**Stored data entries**
_ _ _ _ _ _ _
(** [d + timedelta(days=n)]: the sum has to be a day a [datetime] can hold,
    between ordinal 1 and ordinal 3652059, or the addition raises
    [OverflowError]. *)
Definition add_days (d : datetime) (n : Z) : error + datetime :=
  if bool_decide (1 ≤ ordinal d + n ≤ 3652059) then
    inr (DateTime (ordinal d + n) (hour d) (minute d) (second d) (microsecond d))
  else inl OverflowError.

(** [a - b], a [timedelta], kept as its total number of microseconds:
    [timedelta(days1 - days2, secs1 - secs2, us1 - us2)] with
    [secs = second + minute * 60 + hour * 3600]. *)
Definition dt_sub (a b : datetime) : Z :=
  ((ordinal a - ordinal b) * 86400
   + ((second a + minute a * 60 + hour a * 3600)
      - (second b + minute b * 60 + hour b * 3600))) * 1000000
  + (microsecond a - microsecond b).

(** [a / b] rounded to the nearest integer, a half to the even neighbour;
    [0 ≤ a] and [0 < b]. *)
Definition round_half_even (a b : Z) : Z :=
  let q := a `div` b in
  let r := a `mod` b in
  if 2 * r <? b then q
  else if b <? 2 * r then q + 1
  else if Z.even q then q else q + 1.

(** The exponent [e] with [2^e ≤ n / d < 2^(e+1)], for positive [n] and
    [d]. *)
Definition binade (n d : Z) : Z :=
  let e0 := Z.log2 n - Z.log2 d in
  if n * 2 ^ Z.max 0 (- e0) <? d * 2 ^ Z.max 0 e0 then e0 - 1 else e0.

(** [int(n / d)] for two [int]s with [0 < d].  The true quotient [n / d] is
    a [float]: the double nearest to the exact quotient, that is the
    quotient rounded to 53 significant bits, a half to the even neighbour;
    with [s = 52 - e] for the exponent [e] of the quotient, the double is
    [m * 2^(-s)] for the integer [m] nearest to [|n| * 2^s / d].  [int]
    then truncates toward zero.  (A quotient beyond the range of a double
    raises instead; no difference of two datetimes comes near.) *)
Definition int_true_div (n d : Z) : Z :=
  if n =? 0 then 0
  else
    let a := Z.abs n in
    let s := 52 - binade a d in
    let v :=
      if 0 <=? s then round_half_even (a * 2 ^ s) d `div` 2 ^ s
      else round_half_even a (d * 2 ^ (- s)) * 2 ^ (- s) in
    Z.sgn n * v.

(** [int(delta.total_seconds())]: [total_seconds] is the microseconds of
    the [timedelta] divided by [10**6], a [float]. *)
Definition int_total_seconds (delta : Z) : Z := int_true_div delta 1000000.

(** Microseconds since the start of ordinal day 0; used in statements only. *)
Definition to_us (d : datetime) : Z :=
  (ordinal d * 86400 + hour d * 3600 + minute d * 60 + second d) * 1000000
  + microsecond d.

(** ** [datetime.strptime(s, '%H:%M')] *)

Definition digit (c : ascii) : option Z :=
  let n := Z.of_N (N_of_ascii c) in
  if (48 <=? n) && (n <=? 57) then Some (n - 48) else None.

(** The directive [%H] is the regular expression [2[0-3]|[0-1]\d|\d]; the
    alternatives that match a prefix of [s], in that order, each with the
    rest of the input. *)
Definition hour_alts (s : string) : list (Z * string) :=
  match s with
  | String a (String b rest) =>
      match digit a, digit b with
      | Some x, Some y =>
          (if bool_decide (x = 2 ∧ y ≤ 3) then [(20 + y, rest)] else [])
          ++ (if bool_decide (x ≤ 1) then [(10 * x + y, rest)] else [])
          ++ [(x, String b rest)]
      | Some x, None => [(x, String b rest)]
      | None, _ => []
      end
  | String a EmptyString =>
      match digit a with
      | Some x => [(x, EmptyString)]
      | None => []
      end
  | EmptyString => []
  end.

(** The directive [%M] is [[0-5]\d|\d]. *)
Definition minute_alts (s : string) : list (Z * string) :=
  match s with
  | String a (String b rest) =>
      match digit a, digit b with
      | Some x, Some y =>
          (if bool_decide (x ≤ 5) then [(10 * x + y, rest)] else [])
          ++ [(x, String b rest)]
      | Some x, None => [(x, String b rest)]
      | None, _ => []
      end
  | String a EmptyString =>
      match digit a with
      | Some x => [(x, EmptyString)]
      | None => []
      end
  | EmptyString => []
  end.

Definition after_colon (alt : Z * string) : option (Z * string) :=
  match snd alt with
  | String ":"%char rest => Some (fst alt, rest)
  | _ => None
  end.

(** The compiled pattern is [(%H):(%M)], matched at the start of the input
    with backtracking over the alternatives of [%H]; a match that leaves
    input unread raises ("unconverted data remains"), as does no match.
    The result is on 1900-01-01, ordinal 693596.  Strings are read as
    ASCII text, where [\d] is one of [0] to [9]; what [\d] makes of the
    digits of other scripts is not modelled, and statements about a string
    that does not parse are made for ASCII strings. *)
Definition strptime_HM (s : string) : error + datetime :=
  match omap after_colon (hour_alts s) with
  | (h, rest) :: _ =>
      match minute_alts rest with
      | (mi, EmptyString) :: _ => inr (DateTime 693596 h mi 0 0)
      | _ => inl ValueError
      end
  | [] => inl ValueError
  end.
(** The loop over [existingCircles]: [false] at the first circle that is
    too close, [true] when none is. *)
Fixpoint clearOfAll (x0 y0 radius0 padding0 : float) (existingCircles : list Circle) : bool :=
  match existingCircles with
  | [] => true
  | circle :: rest =>
      let dx := x0 - x circle in
      let dy := y0 - y circle in
      let distance := sqrt (dx * dx + dy * dy) in
      if distance <? radius0 + radius circle + padding0 then false
      else clearOfAll x0 y0 radius0 padding0 rest
  end.

Section WithMath.

Variable math : Math.Implementation.

Definition isValidPlacement (x0 y0 radius0 : float) (existingCircles : list Circle)
           (constraints : Constraints) : bool :=
  if (x0 - radius0 <? margin constraints)
     || gtb (x0 + radius0) (width constraints - margin constraints)
     || (y0 - radius0 <? margin constraints)
     || gtb (y0 + radius0) (height constraints - margin constraints)
  then false
  else
    if circular constraints
       && (let circleRadius :=
             Math.min (width constraints) (height constraints) / 2 - margin constraints in
           let distanceFromCenter :=
             sqrt (Math.pow math (x0 - centerX constraints) 2
                   + Math.pow math (y0 - centerY constraints) 2) in
           gtb (distanceFromCenter + radius0) circleRadius)
    then false
    else clearOfAll x0 y0 radius0 (padding constraints) existingCircles.
(** * Rubik's cube terminal screen saver: the rendering core of [main.cpp]

    A shallow embedding of the software rendering pipeline of
    [src/main.cpp]: vector normalisation, rotation and perspective
    projection, the depth-tested write [updateBuffers], the three face
    rasterisers, the frame compositor [renderFrame] with its diff-emit
    pass, and the resize handler [updateDim].

    Numbers are modelled as the code has them.  A C++ [float] is an
    IEEE-754 binary32 value and a [double] a binary64 value, both taken
    from the Standard Library's executable specification [SpecFloat]
    (round to nearest, ties to even; no fused multiply-add, which the
    x86-64 baseline does not have).  An [int] is an integer in [Z] with
    the 32-bit two's-complement wrap-around written out. *)

From Stdlib Require Import ZArith Lia Bool Ascii String.
From Stdlib Require Import SpecFloat.
From Stdlib Require Import Reals Lra.
From stdpp Require Import base list strings.

Open Scope Z_scope.

(** ** Machine numbers *)

Module F32.
(** binary32: 24 bits of mantissa, infinities at exponent 128. *)
Definition prec : Z := 24.
Definition emax : Z := 128.

Definition float : Type := spec_float.

Definition add : float -> float -> float := SFadd prec emax.
Definition sub : float -> float -> float := SFsub prec emax.
Definition mul : float -> float -> float := SFmul prec emax.
Definition div : float -> float -> float := SFdiv prec emax.
Definition sqrt : float -> float := SFsqrt prec emax.
Definition opp : float -> float := SFopp.
(** * to_doable: session and abuse-control core

    A shallow embedding of the server's rate limiter
    ([middleware/rate-limit.js]), idempotency middleware
    ([middleware/idempotency.js]), token utilities ([utils/jwt.js]) and the
    [/login] and [/refresh] routes, with the properties the specification
    states about them; and of the code around them: the cache
    ([services/cache.js]), the password and token helpers
    ([utils/crypto.js]), the authentication middleware
    ([middleware/auth.js]), the [/logout] route, the sweeps of
    [jobs/cleanup.js] and the administrator's unblock, with further
    properties read off that code.

    Conventions.  Timestamps are integers in milliseconds ([Date.now()]);
    one request observes a single clock value [now], used both for the
    JavaScript [new Date()] and for SQL's [NOW()], except where an answer
    depends on a second reading of the clock, which is then a value of
    its own ([later] in [post_login]).  SQL [INTEGER] columns are
    [Z]; the [FLOAT] column [tokens] is an exact rational.  A nullable column
    is an [option].  Each SQL statement is one atomic step. *)

From Stdlib Require Import ZArith List String Ascii Bool Lia Permutation.
From Stdlib Require Import QArith Qminmax Lqa.
From Stdlib Require Import DecimalString.
Import ListNotations.
#[local] Set Warnings "-register-all".
Local Open Scope string_scope.
Local Open Scope Z_scope.
Lemma closed_session_is_silent_witness :
  trace (default closed_early (run observed aftermath closed_early))
  = trace closed_early.
Proof.
  refine (proj1 (closed_session_is_silent observed
                   (new_session 0 (Some 65536%Q))
                   (observed_session 65536)
                   [SessionDestroyed]
                   (default closed_early
                      (run observed [SessionDestroyed]
                         (observed_session 65536)))
                   closed_early aftermath
                   (default closed_early
                      (run observed aftermath closed_early))
                   _ _ _ _ _)).
  - intros t i H. vm_compute in H. discriminate.
  - vm_compute. reflexivity.
  - vm_compute. reflexivity.
  - vm_compute. reflexivity.
  - vm_compute. reflexivity.
Defined.

(** A ping cannot report a duration once the session is destroyed: in
    this very state the event is not enabled. *)
Example no_duration_after_close :
  step observed (PingCompletes (PingDuration 40)) closed_early = None
  /\ is_Some (step observed (PingCompletes PingError) closed_early).
Proof. split; [vm_compute; reflexivity|vm_compute; eexists; reflexivity]. Qed.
_ _ _ _ _ _ _
**Aim of the task**
The lines needed run from the first line of the data through the line containing "[timedelta(days1 - days2, secs1"; give them again exactly and nothing else.

**Result of this task**
(** [d + timedelta(days=n)]: the sum has to be a day a [datetime] can hold,
    between ordinal 1 and ordinal 3652059, or the addition raises
    [OverflowError]. *)
Definition add_days (d : datetime) (n : Z) : error + datetime :=
  if bool_decide (1 ≤ ordinal d + n ≤ 3652059) then
    inr (DateTime (ordinal d + n) (hour d) (minute d) (second d) (microsecond d))
  else inl OverflowError.

(** [a - b], a [timedelta], kept as its total number of microseconds:
    [timedelta(days1 - days2, secs1 - secs2, us1 - us2)] with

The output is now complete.